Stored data

Lemma count_permutation (l l' : list Player) :
  Permutation l l' -> countPositions l = countPositions l'.
Proof.
  induction 1 as [| p l l' _ IH | p q l | l l' l'' _ IH1 _ IH2].
  - reflexivity.
  - now rewrite !count_cons, IH.
  - rewrite !count_cons, <- !add_counts_assoc.
    now rewrite (add_counts_comm (countPositions_step no_counts q)).
  - congruence.
Qed.

End CountFacts.

Module TeamTotalsTheorems.
Import Utils Spec Display Notions TotalFacts CountFacts ParseProps.

(** The two teams are a rearrangement of the players that were dealt. *)
Lemma teams_permutation (players : list Player) (assignment : list Z) :
  Permutation (fst (splitIntoTeams players assignment)
               ++ snd (splitIntoTeams players assignment))
              (firstn (List.length assignment) players).
Proof.
  unfold splitIntoTeams. change 0 with (Z.of_nat 0).
  rewrite SplitProps.splitIntoTeams_loop_spec. cbn [fst snd skipn app].
  rewrite <- map_app, <- map_fst_combine.
  apply Permutation_map. unfold on_team_b.
  apply (filter_split_permutation on_team_a).
Qed.

(** The team totals of a covering assignment add up to the roster total. *)
Lemma covering_split_total (players : list Player) (assignment : list Z) :
  (List.length players <= List.length assignment)%nat ->
  calculateTotalRating (fst (splitIntoTeams players assignment))
  + calculateTotalRating (snd (splitIntoTeams players assignment))
  = calculateTotalRating players.
Proof.
  intros Hcover. rewrite <- total_app.
  rewrite (total_permutation _ _ (teams_permutation players assignment)).
  now rewrite firstn_all2.
Qed.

- Try it -
In the records above, find every line with the word "calculateTotalRating" and copy it.

- Response below -
  calculateTotalRating (fst (splitIntoTeams players assignment))
  + calculateTotalRating (snd (splitIntoTeams players assignment))
  = calculateTotalRating players.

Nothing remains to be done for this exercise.